Disfellowshipping

by larc 42 Replies latest jw friends

  • onacruse
    onacruse

    Alan, thank you for summarizing my own experience so well. As one of the millions of JW children raised in "the truth," (edit to add: after 1975) I very much felt trapped by that religion. If I'd had full and free opportunity to walk away without losing my family and lifelong (read, only) friends, I'd have gladly and permanently jumped 20 years ago. As it was, I could only muster the courage to take a brief leap out of the fire, and, with reservations and regrets galore, went back for another 2 decades of beatings and disappointment.

    And for that unethical alienation of affections, and the opportunistic self-serving inhumanity of this WTS policy...well, gumby says exactly how I feel:

    Damn them anyway!
    Craig
  • StinkyPantz
    StinkyPantz

    Larc-

    What did you expect?

    I didn't expect to get df'd. Here is the reason that the elders gave for disfellowshipping me: By dating a worldly guy (not sex), I might stumble others. That's all! I thought that in order to get df'd you at least had to admit to fondling or sex. I never admitted anything to them. I merely stated that I was dating someone who was worldly and had intentions of marrying him.

  • BLISSISIGNORANCE
    BLISSISIGNORANCE

    IT'S A great SHOCK WHEN YOU ARE TOLD YOU CAN ONLY GET DF'ED IF YOU'RE UNREPENTANT, NOT FOR THE SIN................................and it's an EVEN GREATER SHOCK WHEN YOU BECOME AWARE OF CORRUPTION IN JC CASES you see...........I was on the receiving end of false witnesses and a cover up.
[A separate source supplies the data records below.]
Lemma pushable_spec q xs bs : pushable xs bs = true ->
  (forall r, r ∈ bs -> is_Some (store q !! r)) ->
  NoDup bs /\ forall r, r ∈ bs -> r ∉ nodes xs /\ is_Some (store q !! r).
Proof.
  unfold pushable. rewrite andb_true_iff, bool_decide_eq_true, forallb_forall.
  intros [Hnd Hf] Hd. split; [done|]. intros r Hr. split; [|by apply Hd].
  apply list_elem_of_In, Hf in Hr. by apply bool_decide_eq_true in Hr.
Qed.

Lemma filter_ne_split l1 (x : ref) l2 : NoDup (l1 ++ x :: l2) ->
  filter (fun y => y <> x) (l1 ++ x :: l2) = l1 ++ l2.
Proof.
  intros Hnd. apply NoDup_app in Hnd as (_ & Hd & Hnd). apply NoDup_cons in Hnd as [Hx _].
  assert (Hid : forall l : list ref, x ∉ l -> filter (fun y => y <> x) l = l).
  { induction l as [|y l IH]; [done|]. intros Hn. rewrite filter_cons_True by set_solver.
    rewrite IH by set_solver. done. }
  rewrite filter_app, filter_cons_False by auto.
  rewrite !Hid; [done|done|]. intros H. apply (Hd x H). set_solver.
Qed.

Lemma run_op_rep q xs o r xs' :
  queue_rep q xs -> (forall b, b ∈ op_args o -> is_Some (store q !! b)) ->
  spec_op xs o = Some (r, xs') ->
  wp (run_op o) (fun r' q' => r' = r /\ queue_rep q' xs' /\ same_meta (store q) (store q')) q.
Proof.
  intros R Hargs Hspec. destruct o as [|n|b|b|bs|bs]; simpl in *.
  - destruct xs as [|x xs]; simplify_eq. apply wp_bind.
    eapply wp_mono; [by apply popleft_rep|]. intros ? q' (-> & ? & ?). by apply wp_ret.
  - destruct ((0 <=? n) && (n <=? zlen xs))%Z eqn:E; simplify_eq.
    apply andb_true_iff in E as [E1%Z.leb_le E2%Z.leb_le].
    assert (n = zlen (take (Z.to_nat n) xs)) as Hn by (rewrite length_take; lia).
    rewrite Hn at 1. apply popleft_n_rep. by rewrite take_drop.
  - case_decide as Hb; simplify_eq. apply list_elem_of_split in Hb as (l1 & l2 & ->).
    rewrite filter_ne_split by apply (rep_nodup_xs _ _ R). apply wp_bind.
    eapply wp_mono; [by apply remove_rep|]. intros ? q' [? ?]. by apply wp_ret.
  - destruct (pushable xs [b]) eqn:E; simplify_eq.
    destruct (pushable_spec q _ _ E Hargs) as [_ Hf]. destruct (Hf b); [set_solver|]. apply wp_bind.
    eapply wp_mono; [by apply append_rep|]. intros ? q' [? ?]. by apply wp_ret.
  - destruct (pushable xs bs) eqn:E; simplify_eq.
    destruct (pushable_spec q _ _ E Hargs) as [? ?]. apply wp_bind.
    eapply wp_mono; [by apply prepend_n_rep|]. intros ? q' [? ?]. by apply wp_ret.
  - destruct (pushable xs bs) eqn:E; simplify_eq.
    destruct (pushable_spec q _ _ E Hargs) as [? ?]. apply wp_bind.
    eapply wp_mono; [by apply append_n_rep|]. intros ? q' [? ?]. by apply wp_ret.
Qed.

Lemma run_ops_rep os : forall q xs rs ys,
  queue_rep q xs ->
  (forall o b, o ∈ os -> b ∈ op_args o -> is_Some (store q !! b)) ->
  spec_ops xs os = Some (rs, ys) ->
  wp (run_ops os) (fun rs' q' => rs' = rs /\ queue_rep q' ys /\ same_meta (store q) (store q')) q.
Proof.
  induction os as [|o os IH]; intros q xs rs ys R Hargs Hspec; simpl in *.
  { simplify_eq. apply wp_ret. split; [done|]. split; [done|reflexivity]. }
  destruct (spec_op xs o) as [[r xs']|] eqn:E1; simplify_eq/=.
  destruct (spec_ops xs' os) as [[rs' ys']|] eqn:E2; simplify_eq/=.
  apply wp_bind. eapply wp_mono; [eapply (run_op_rep q xs o); [done| |done]|].
  { intros b Hb. apply (Hargs o); [set_solver|done]. }
  intros r' q' (-> & R' & Hm). apply wp_bind. eapply wp_mono; [eapply (IH q' xs' rs' ys); [done| |done]|].
  { intros o' b Ho Hb. apply (same_meta_dom _ _ _ Hm). apply (Hargs o'); [set_solver|done]. }
  intros rs'' q'' (-> & ? & ?). apply wp_ret. split; [done|]. split; [done|].
  by transitivity (store q').
Qed.

(** C24. The free list refines a plain list of blocks: on a queue built over
    distinct fresh blocks, every sequence of operations within the contract of
    the queue returns what the list operations return, never raises, and leaves
    a linked list that [get_all_free_blocks] walks to exactly the abstract list,
    with [num_free_blocks] its length. *)
Theorem free_queue_refines_list bs os rs xs :
  NoDup (nodes bs) ->
  (forall o b, o ∈ os -> b ∈ op_args o -> b ∈ bs) ->
  spec_ops bs os = Some (rs, xs) ->
  exists q, (queue_init bs ;; run_ops os) (mkQueue (fresh_blocks bs) 0) = (Ok rs, q) /\
            get_all_free_blocks (S (length xs)) q = (Ok xs, q) /\
            num_free_blocks q = zlen xs.
Proof.
  intros Hnd Hargs Hspec. destruct (fresh_blocks_fresh bs) as [Hd Hn].
  assert (Hwp : wp (queue_init bs ;; run_ops os)
     (fun r q => r = rs /\ queue_rep q xs) (mkQueue (fresh_blocks bs) 0)).
  { apply wp_bind. eapply wp_mono; [apply queue_init_rep; [done|by split]|].
    intros _ q1 [R1 Hm]. eapply wp_mono; [eapply (run_ops_rep os q1 bs); [done| |done]|].
    - intros o b Ho Hb. apply (rep_dom_in _ _ R1). by eapply Hargs.
    - intros r q2 (-> & ? & _). done. }
  apply wp_returns in Hwp as (r & q & Hrun & -> & R). exists q. split; [done|].
  split; [|by apply R].
  destruct (wp_returns _ _ _ (get_all_free_blocks_rep q xs (S (length xs)) R ltac:(lia)))
    as (a & q' & E & -> & ->). done.
Qed.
I was df'ed to be silenced.................................................when I came in to the borg no-one ever prepared me for THAT! if i'ld known that sort of thing went on, i doubt i'ld have come in. most people come into the borg TRUSTING. i was one of them. no one deserves that sort of abuse.

  • breal
    breal

    Yep knew the rules – still hurts. I feel that deciding to shun someone simply for making a life choice about a religion or way of life (that really is not hurting anyone else) is extreme. I have seen JW’s completely shun a DF’d or DA’d family member/friend, and yet they turn around and make exceptions for another DF’d or DA’d family member/friend. I have also seen JW’s who make exceptions to shunning when it is convenient for them or when they need or want something – only to turn around later and shun again acting all self righteous. As far as the whole concept of leading them astray by association I find that silly. I do not want to get anyone to stop being a JW if that is what they need/want in life. I simply want them to accept my choices, and perhaps touch base and maybe have a meal once in a while. I do not understand how they can zero in on the scriptures that “seem” to support this arrangements but ignore all the ones about love, family, and not judging others.

  • RAYZORBLADE
    RAYZORBLADE

    Yeah...when I was studying to become a JW, I didn't know anything about what Disfellowshipping was/meant entailed.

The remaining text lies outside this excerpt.